(** * Sorbet: name table, namer and indexing pipeline

    A shallow embedding of the parts of [core/Names.cc], [namer/namer.cc]
    and [main/pipeline/pipeline.cc] that the specification's properties
    talk about, followed by the properties themselves.

    Conventions.
    - C++ code that mutates a [GlobalState] and may raise a
      [SorbetException] is a computation in the monad [M]: a function from
      the state to a [Result] and the state reached (a raise keeps the
      mutations done so far, as in C++).
    - [ENFORCE] is the debug-build assertion macro: it raises in a debug
      build ([debug_mode = true]) and is compiled out otherwise.
    - Timers, counters, tracing and the printers of [opts.print] only
      observe; they are left out.
    - Code of the repository that the modelled functions call but that is
      absent from the sources at hand is either an abstract collaborator
      (a field of [NamerCollaborators] or [Phases]) or, where a property needs its
      behaviour, a definition marked "Modelled from the spec". *)

From stdpp Require Import gmap strings list sorting pretty.
From Stdlib Require Import ZArith Lia.

Set Warnings "-register-all,-clear-no-such-hyp".

(** ** Part I: definitions *)

(** *** Build configuration *)

(** [debug_mode] is a compile-time constant of the C++ build. *)
Class Build := { debug_mode : bool }.

(** *** Strictness levels *)

Module StrictLevel.

(** Modelled from the spec: [core/StrictLevel.h] is absent.  The
    constructors are the cases of the [switch] in
    [incrementStrictLevelCounter].  Only the order of the underlying
    values matters: the spec leaves [Ignore] and [Internal] unclamped
    while the guard of [decideStrictLevel] is [level > Ignore], which
    puts [Internal] below [Ignore]; [Autogenerated] and [Stdlib] are the
    custom levels above [Max]. *)
Inductive t :=
  | None_ | Internal | Ignore | False_ | True_ | Strict | Strong | Max
  | Autogenerated | Stdlib.

Definition rank (l : t) : Z :=
  match l with
  | None_ => 0 | Internal => 1 | Ignore => 2 | False_ => 3 | True_ => 4
  | Strict => 5 | Strong => 6 | Max => 7 | Autogenerated => 10
  | Stdlib => 11
  end.

#[global] Instance eq_dec : EqDecision t.
Proof. solve_decision. Defined.

Definition eqb (a b : t) : bool := bool_decide (a = b).
Definition ltb (a b : t) : bool := (rank a <? rank b)%Z.
Definition leb (a b : t) : bool := (rank a <=? rank b)%Z.

(** [std::min] and [std::max] on the enumeration. *)
Definition min (a b : t) : t := if ltb b a then b else a.
Definition max (a b : t) : t := if ltb a b then b else a.

End StrictLevel.

(** *** References, locations, diagnostics *)

(** [core::FileRef]: index into [gs.files]; id 0 is the ref that does
    not exist ([FileRef()]). *)
Abbreviation FileRef := nat.
Definition FileRef_none : FileRef := 0.

(** [core::SymbolRef]: index into [gs.symbols]; id 0 is [noSymbol]. *)
Abbreviation SymbolRef := nat.
Definition Symbols_noSymbol : SymbolRef := 0.
Definition SymbolRef_exists (s : SymbolRef) : bool := negb (s =? 0).

(** [core::Loc]; [Loc::none(file)] has a file and no range. *)
Record Loc := mkLoc { loc_file : FileRef; loc_range : option (nat * nat) }.

#[global] Instance Loc_eq_dec : EqDecision Loc.
Proof. solve_decision. Defined.

Definition Loc_none (file : FileRef) : Loc := mkLoc file None.

(** [core::ErrorClass{code, minLevel}]. *)
Record ErrorClass := mkErrorClass { code : Z; minLevel : StrictLevel.t }.

#[global] Instance ErrorClass_eq_dec : EqDecision ErrorClass.
Proof. solve_decision. Defined.

Module errors.
(** [core/errors/namer.h] *)
Module Namer.
Definition IncludeMutipleParam := mkErrorClass 4001 StrictLevel.False_.
Definition AncestorNotConstant := mkErrorClass 4002 StrictLevel.False_.
Definition IncludePassedBlock := mkErrorClass 4003 StrictLevel.False_.
Definition SelfOutsideClass := mkErrorClass 4006 StrictLevel.True_.
Definition DynamicDSLInvocation := mkErrorClass 4007 StrictLevel.True_.
Definition MethodNotFound := mkErrorClass 4008 StrictLevel.True_.
Definition InvalidAlias := mkErrorClass 4009 StrictLevel.True_.
Definition RedefinitionOfMethod := mkErrorClass 4010 StrictLevel.True_.
Definition InvalidTypeDefinition := mkErrorClass 4011 StrictLevel.True_.
Definition ModuleKindRedefinition := mkErrorClass 4012 StrictLevel.False_.
Definition InterfaceClass := mkErrorClass 4013 StrictLevel.False_.
Definition DynamicConstant := mkErrorClass 4014 StrictLevel.False_.
Definition InvalidClassOwner := mkErrorClass 4015 StrictLevel.False_.
Definition RootTypeMember := mkErrorClass 4016 StrictLevel.False_.
Definition DynamicConstantAssignment := mkErrorClass 4017 StrictLevel.False_.
Definition RepeatedArgument := mkErrorClass 4018 StrictLevel.False_.
End Namer.
(** Modelled from the spec: [core/errors/internal.h] and
    [core/errors/parser.h] are absent; the three classes that
    [pipeline.cc] names are given the codes of their families (1xxx
    internal, 2xxx parser), which only have to differ. *)
Module Internal.
Definition InternalError := mkErrorClass 1001 StrictLevel.Internal.
Definition FileNotFound := mkErrorClass 1004 StrictLevel.Internal.
End Internal.
Module Parser.
Definition ParserError := mkErrorClass 2001 StrictLevel.False_.
End Parser.
End errors.

(** Modelled from the spec: the diagnostic kinds of the error taxonomy
    (section 7) that the properties below name, and the class of the code
    that carries each.  The taxonomy lists [UselessStrictnessOverride] as
    a kind of its own; no header declares a class for it. *)
Inductive DiagnosticKind :=
  | KInterfaceClass | KRedefinitionOfMethod | KUselessStrictnessOverride
  | KParserError | KInternalError.

Definition kindOf (c : ErrorClass) : option DiagnosticKind :=
  if decide (c = errors.Namer.InterfaceClass) then Some KInterfaceClass
  else if decide (c = errors.Namer.RedefinitionOfMethod) then Some KRedefinitionOfMethod
  else if decide (c = errors.Parser.ParserError) then Some KParserError
  else if decide (c = errors.Internal.InternalError) then Some KInternalError
  else None.

(** A queued diagnostic: location, class and header line. *)
Record Error := mkError { err_loc : Loc; err_what : ErrorClass; err_header : string }.

(** *** Names ([core/Names.h], [core/Names.cc]) *)

(** [NameRef]: the id and, through [DebugOnlyCheck<NameRefDebugCheck>],
    the id of the global state that owns the name. *)
Record NameRef := mkNameRef { _id : nat; globalStateId : Z }.

(** [NameRef::operator==] compares ids only. *)
Definition NameRef_eqb (a b : NameRef) : bool := _id a =? _id b.
Definition NameRef_exists (n : NameRef) : bool := negb (_id n =? 0).

Inductive UniqueNameKind :=
  | Parser | Desugar | Namer | MangleRename | Singleton | Overload
  | TypeVarName | PositionalArg | MangledKeywordArg | ResolverMissingClass.

#[global] Instance UniqueNameKind_eq_dec : EqDecision UniqueNameKind.
Proof. solve_decision. Defined.

(** [core::Name]: a tagged union over [NameKind]. *)
Inductive Name :=
  | UTF8 (utf8 : string)
  | UNIQUE (uniqueNameKind : UniqueNameKind) (num : nat) (original : NameRef)
  | CONSTANT (original : NameRef).

Record DeepCloneHistoryEntry := mkDeepCloneHistoryEntry {
    dch_globalStateId : Z;
    lastNameKnownByParentGlobalState : nat
  }.

Record GlobalSubstitution := mkGlobalSubstitution {
    toGlobalStateId : Z;
    nameSubstitution : list NameRef
  }.

(** Well-known names.  Modelled from the spec: the generated table of
    names is absent; section 3 reserves a fixed prefix of ids
    [0..LAST_WELL_KNOWN_NAME] for them, the same in every global state.
    The numbering is the model's; only distinctness is used.  A well-known
    [NameRef] is a constant and carries no owner ([globalStateId = -1]). *)
Module Names.
Definition wellKnown (id : nat) : NameRef := mkNameRef id (-1).
Definition singleton := wellKnown 1.
Definition attached := wellKnown 2.
Definition include := wellKnown 3.
Definition extend := wellKnown 4.
Definition declareFinal := wellKnown 5.
Definition declareAbstract := wellKnown 6.
Definition declareInterface := wellKnown 7.
Definition blkArg := wellKnown 8.
Definition arg := wellKnown 9.
Definition staticInit := wellKnown 10.
Definition LAST_WELL_KNOWN_NAME : nat := 10.
End Names.

(** *** Trees ([ast/Trees.h], absent: the node kinds of the spec's data
    model, with the fields the modelled code reads) *)

Record LocalVariable := mkLocalVariable { _name : NameRef; unique : nat }.

(** [core::LocalVariable::selfVariable()]. *)
Definition selfVariable : LocalVariable := mkLocalVariable (Names.wellKnown 0) 0.

Inductive ClassDefKind := Module_ | Class_.

Inductive UnresolvedIdentKind := IdentLocal | IdentInstance | IdentClass | IdentGlobal.

Inductive Expression :=
  | EmptyTree
  | Send (loc : Loc) (recv : Expression) (fun_ : NameRef)
         (args : list Expression) (block : option Expression)
  | ClassDef (loc declLoc : Loc) (symbol : SymbolRef) (kind : ClassDefKind)
             (name : Expression) (ancestors singletonAncestors rhs : list Expression)
  | MethodDef (loc declLoc : Loc) (symbol : SymbolRef) (name : NameRef)
              (args : list Expression) (rhs : Expression) (flags : bool * bool)
  | Assign (loc : Loc) (lhs rhs : Expression)
  | Literal (loc : Loc) (value : string)
  | Local (loc : Loc) (localVariable : LocalVariable)
  | OptionalArg (loc : Loc) (expr default_ : Expression)
  | UnresolvedConstantLit (loc : Loc) (scope : Expression) (cnst : NameRef)
  | ConstantLit (loc : Loc) (symbol : SymbolRef) (original : Expression)
  | UnresolvedIdent (loc : Loc) (kind : UnresolvedIdentKind) (name : NameRef)
  | Field (loc : Loc) (symbol : SymbolRef)
  | InsSeq (loc : Loc) (stats : list Expression) (expr : Expression)
  | Hash (loc : Loc) (keys values : list Expression).

(** [Expression::loc].  An [EmptyTree] is built without arguments
    ([make_unique<ast::EmptyTree>()]), so its location is a constant:
    [Loc::none()], whose file is the ref that does not exist. *)
Definition Expression_loc (e : Expression) : Loc :=
  match e with
  | EmptyTree => Loc_none FileRef_none
  | Send l _ _ _ _ | ClassDef l _ _ _ _ _ _ _ | MethodDef l _ _ _ _ _ _
  | Assign l _ _ | Literal l _ | Local l _ | OptionalArg l _ _
  | UnresolvedConstantLit l _ _ | ConstantLit l _ _ | UnresolvedIdent l _ _
  | Field l _ | InsSeq l _ _ | Hash l _ _ => l
  end.

Definition isa_EmptyTree (e : Expression) : bool :=
  match e with EmptyTree => true | _ => false end.

Definition isa_ConstantLit (e : Expression) : bool :=
  match e with ConstantLit _ _ _ => true | _ => false end.

(** [Expression::isSelfReference]: a [Local] of the self variable. *)
Definition isSelfReference (e : Expression) : bool :=
  match e with
  | Local _ v => NameRef_eqb (_name v) (_name selfVariable) && (unique v =? unique selfVariable)
  | _ => false
  end.

(** The view of a [ClassDef] node that the namer's class-body code
    works on ([unique_ptr<ast::ClassDef> &klass]). *)
Record ClassDefNode := mkClassDefNode {
    cd_loc : Loc;
    cd_declLoc : Loc;
    cd_symbol : SymbolRef;
    cd_kind : ClassDefKind;
    cd_name : Expression;
    cd_ancestors : list Expression;
    cd_singletonAncestors : list Expression;
    cd_rhs : list Expression
  }.

(** The view of a [MethodDef] node ([unique_ptr<ast::MethodDef> method]);
    the flags are [SelfMethod] and [DSLSynthesized]. *)
Record MethodDefNode := mkMethodDefNode {
    md_loc : Loc;
    md_declLoc : Loc;
    md_symbol : SymbolRef;
    md_name : NameRef;
    md_args : list Expression;
    md_rhs : Expression;
    md_isSelf : bool;
    md_isDSLSynthesized : bool
  }.

(** [ast::ParsedArg]. *)
Record ParsedArg := mkParsedArg {
    pa_loc : Loc;
    pa_local : LocalVariable;
    pa_default_ : option Expression;
    pa_keyword : bool;
    pa_block : bool;
    pa_repeated : bool;
    pa_shadow : bool
  }.
(** [Unit.takeDamage(amount)]. *)
Definition Unit_takeDamage (self : ref) (amount : Q) : M bool :=
  update_unit self (fun u => Unit.with_health (Unit.health u - amount) u) ;;
  let* s := deref self in
  if Qle_bool (Unit.health s) 0 then
    update_unit self (Unit.with_health 0) ;;
    Unit_die self ;;
    ret true
  else ret false.

(** [Unit.canAttack(target)]. *)
Definition Unit_canAttack (self target : ref) : M bool :=
  let* s := deref self in
  let* t := deref target in
  let distance := Qabs (Unit.position s - Unit.position t) in
  ret (Qle_bool distance (Unit.attackRange s)).

(** [Unit.attack(target)]. *)
Definition Unit_attack (self target : ref) : M bool :=
  let* can := Unit_canAttack self target in
  if negb can then ret false
  else
    let* s := deref self in
    Unit_takeDamage target (Unit.damage s).

(** [Unit.move(deltaTime, direction)]. *)
Definition Unit_move (self : ref) (deltaTime direction : Q) : M unit :=
  let* s := deref self in
  let distance := (Unit.moveSpeed s * deltaTime) / 1000 in
  update_unit self (fun u => Unit.with_position (Unit.position u + distance * direction) u) ;;
  let* g := get in
  update_unit self
    (fun u => Unit.with_position
                (Qmax 0 (Qmin (inject_Z (Game.tileCount g) - 1) (Unit.position u))) u).

(** [Minion.update(deltaTime)]. *)
Definition Minion_update (self : ref) (deltaTime : Q) : M unit :=
  let* s := deref self in
  when (Qlt_bool 0 (Unit.attackCooldown s))
    (update_unit self
       (fun u => Unit.with_attackCooldown (Unit.attackCooldown u - deltaTime) u)) ;;
  let* lane := lanes_at (Unit.lane s) in
  let* target := Minion_findTarget self lane in
  let* s1 := deref self in
  match target with
  | Some t =>
      if Qle_bool (Unit.attackCooldown s1) 0 then
        Unit_attack self t ;;
        update_unit self (fun u => Unit.with_attackCooldown (1000 / Unit.attackSpeed u) u)
      else ret tt
  | None => ret tt
  end ;;
  let* s2 := deref self in
  when (Qlt_bool 0 (Unit.cooldown s2))
    (update_unit self (fun u => Unit.with_cooldown (Unit.cooldown u - deltaTime) u)).
Lemma build_loop_stops_wrap n : forall k l,
  lut_holds d l k -> Z.of_nat (k + n) < LUT_ABSENT ->
  (forall i j, (i < j)%nat -> (j < k)%nat -> lfsr_seq d i <> lfsr_seq d j) ->
  (exists i j, (i < j)%nat /\ (j < k + n)%nat /\ lfsr_seq d i = lfsr_seq d j) ->
  build_loop_stops d n l (lfsr_seq d k) = Some stop_wrap.
Proof.
  induction n as [|n IH]; intros k l Hl Hk Hd (i & j & Hij & Hj & E).
  - elim (Hd i j); [assumption|lia|assumption].
  - cbn [build_loop_stops].
    destruct (Z.eqb_spec (lut_lookup l (lfsr_seq d k)) LUT_ABSENT) as [Hab|];
      [|reflexivity]. cbn [negb].
    rewrite rev_fwd_id, Z.eqb_refl
      by (try apply lfsr_seq_in_range; assumption).
    cbn [negb]. change (fwd (lfsr_seq d k) d) with (lfsr_seq d (S k)).
    assert (Hfresh : forall i, (i < k)%nat -> lfsr_seq d i <> lfsr_seq d k)
      by (apply (lut_holds_present d l k); [assumption|lia|assumption]).
    destruct (lut_holds_push d bits_range l k Hl Hfresh) as [_ Hl'].
    apply (IH (S k) _ Hl'); [lia| |].
    + intros i' j' Hij' Hj'. destruct (Nat.eq_dec j' k) as [->|];
        [now apply Hfresh | apply Hd; lia].
    + exists i, j. repeat split; auto; lia.
Qed.

(** X5.  A definition whose seed fits its register and whose sequence comes
    back to a state within [length] cannot be built: the symmetry of the
    two steps holds all along, and [build_lookup] stops on its assertion
    that the timecode must not wrap. *)
Theorem build_lookup_wrap i j :
  lookup d = false -> 0 <= length d < 2 ^ 32 ->
  (i < j)%nat -> Z.of_nat j < length d -> lfsr_seq d i = lfsr_seq d j ->
  build_lookup true d = None /\
  build_loop_stops d (Z.to_nat (length d)) lut_init (seed d) = Some stop_wrap.
Proof.
  intros Hl Hlen Hij Hj E.
  assert (Hs : build_loop_stops d (Z.to_nat (length d)) lut_init (lfsr_seq d 0)
               = Some stop_wrap).
  { apply build_loop_stops_wrap.
    - apply lut_holds_init.
    - unfold LUT_ABSENT. cbn [Nat.add].
      assert (2 ^ 32 < 2 ^ 128 - 1) by (vm_compute; reflexivity). lia.
    - intros i' j' _ Hj'. lia.
    - exists i, j. cbn [Nat.add]. repeat split; auto; lia. }
  cbn [lfsr_seq] in Hs. split; [|exact Hs].
  unfold build_lookup. rewrite Hl. cbn [negb].
  destruct (build_loop d (Z.to_nat (length d)) lut_init (seed d)) as [l|] eqn:Hb;
    [|reflexivity].
  assert (Hn : build_loop d (Z.to_nat (length d)) lut_init (seed d) = None)
    by (apply build_loop_stops_agree; rewrite Hs; discriminate).
  congruence.
Qed.
End Build_stops.

Lemma build_lookup_sound_witness :
  let d := entry "small" "small" 1000 0 4 5 1 2 2 in
  exists r d', build_lookup true d = Some (r, d') /\
  r = 0 /\ lookup d' = true /\
  (forall i j, (i < j)%nat -> Z.of_nat j < length d ->
               lfsr_seq d i <> lfsr_seq d j) /\
  (forall i, Z.of_nat i < length d ->
             lut_lookup (lut d') (lfsr_seq d i) = Z.of_nat i) /\
  (forall y, (forall i, Z.of_nat i < length d -> lfsr_seq d i <> y) ->
             lut_lookup (lut d') y = LUT_ABSENT).
Proof.
  intros d. eexists. eexists. split; [vm_compute; reflexivity|].
  apply (build_lookup_sound d); [cbn; lia|reflexivity|cbn; lia|vm_compute; reflexivity].
Defined.

Lemma build_lookup_wrap_witness :
  let d := entry "" "" 1000 0 4 1 1 5 5 in
  lfsr_seq d 0 = lfsr_seq d 4 /\
  build_lookup true d = None /\
  build_loop_stops d (Z.to_nat (length d)) lut_init (seed d) = Some stop_wrap.
Proof.
  intros d. split; [reflexivity|].
  apply (build_lookup_wrap d ltac:(cbn; lia) ltac:(cbn; lia) 0 4);
    [reflexivity|cbn; lia|lia|cbn; lia|vm_compute; reflexivity].
Defined.

(** A seed that does not fit the register is another matter: with four
    bits and the seed 16 the sequence 16, 8, 4, 2, 1, 8 comes back to 8,
    but the build stops before, at its first step, on the symmetry of the
    two steps ([rev] of 8 is 1). *)
Example build_lookup_asymmetric :
  let d := entry "" "" 1000 0 4 16 0 6 6 in
  map (lfsr_seq d) [0; 1; 2; 3; 4; 5]%nat = [16; 8; 4; 2; 1; 8] /\
  build_lookup true d = None /\
  build_loop_stops d (Z.to_nat (length d)) lut_init (seed d) = Some stop_symmetry.
Proof. vm_compute. repeat split. Qed.


Lemma ring_table_holds :
  lut_holds (nth 0 ring_table null_def) (lut (nth 0 ring_table null_def)) 8.
Proof.
  assert (E : build_lookup true ring_def = Some (0, nth 0 ring_table null_def))
    by (vm_compute; reflexivity).
  apply (build_lookup_holds ring_def) in E;
    [exact E|cbn; lia|reflexivity|cbn; lia].
Qed.

(** ** Finding a definition *)

Lemma build_lookup_result mem_ok d r d' :
  build_lookup mem_ok d = Some (r, d') ->
  (r = 0 /\ lookup d' = true /\ name d' = name d) \/
  (r = -1 /\ d' = d /\ lookup d = false /\ mem_ok = false).
Proof.
  unfold build_lookup. destruct (lookup d) eqn:El.
  - intros [= <- <-]. auto.
  - destruct mem_ok; cbn [negb].
    + destruct (build_loop _ _ _ _); [|discriminate].
      intros [= <- <-]. auto.
    + intros [= <- <-]. auto.
Qed.

Lemma build_lookup_built mem_ok d :
  lookup d = true -> build_lookup mem_ok d = Some (0, d).
Proof. intros H. unfold build_lookup. now rewrite H. Qed.

Lemma find_definition_loop_skip mem_ok nm pre : forall done todo,
  (forall x, In x pre -> name x <> nm) ->
  find_definition_loop mem_ok nm done (pre ++ todo)
  = find_definition_loop mem_ok nm (done ++ pre) todo.
Proof.
  induction pre as [|x pre IH]; intros done todo Hpre.
  - now rewrite app_nil_r.
  - cbn [app find_definition_loop].
    destruct (String.eqb_spec (name x) nm) as [E|_].
    + elim (Hpre x); [left; reflexivity|assumption].
    + cbn [negb]. rewrite IH by (intros y Hy; apply Hpre; now right).
      now rewrite <- app_assoc.
Qed.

TASK: Working from the records above, write out verbatim only the lines from the line containing "- Code of the" through the line containing "#[global] Instance eq_dec : EqDecision t.".

YOUR RESPONSE:
    - Code of the repository that the modelled functions call but that is
      absent from the sources at hand is either an abstract collaborator
      (a field of [NamerCollaborators] or [Phases]) or, where a property needs its
      behaviour, a definition marked "Modelled from the spec". *)

From stdpp Require Import gmap strings list sorting pretty.
From Stdlib Require Import ZArith Lia.

Set Warnings "-register-all,-clear-no-such-hyp".

(** ** Part I: definitions *)

(** *** Build configuration *)

(** [debug_mode] is a compile-time constant of the C++ build. *)
Class Build := { debug_mode : bool }.

(** *** Strictness levels *)

Module StrictLevel.

(** Modelled from the spec: [core/StrictLevel.h] is absent.  The
    constructors are the cases of the [switch] in
    [incrementStrictLevelCounter].  Only the order of the underlying
    values matters: the spec leaves [Ignore] and [Internal] unclamped
    while the guard of [decideStrictLevel] is [level > Ignore], which
    puts [Internal] below [Ignore]; [Autogenerated] and [Stdlib] are the
    custom levels above [Max]. *)
Inductive t :=
  | None_ | Internal | Ignore | False_ | True_ | Strict | Strong | Max
  | Autogenerated | Stdlib.

Definition rank (l : t) : Z :=
  match l with
  | None_ => 0 | Internal => 1 | Ignore => 2 | False_ => 3 | True_ => 4
  | Strict => 5 | Strong => 6 | Max => 7 | Autogenerated => 10
  | Stdlib => 11
  end.

#[global] Instance eq_dec : EqDecision t.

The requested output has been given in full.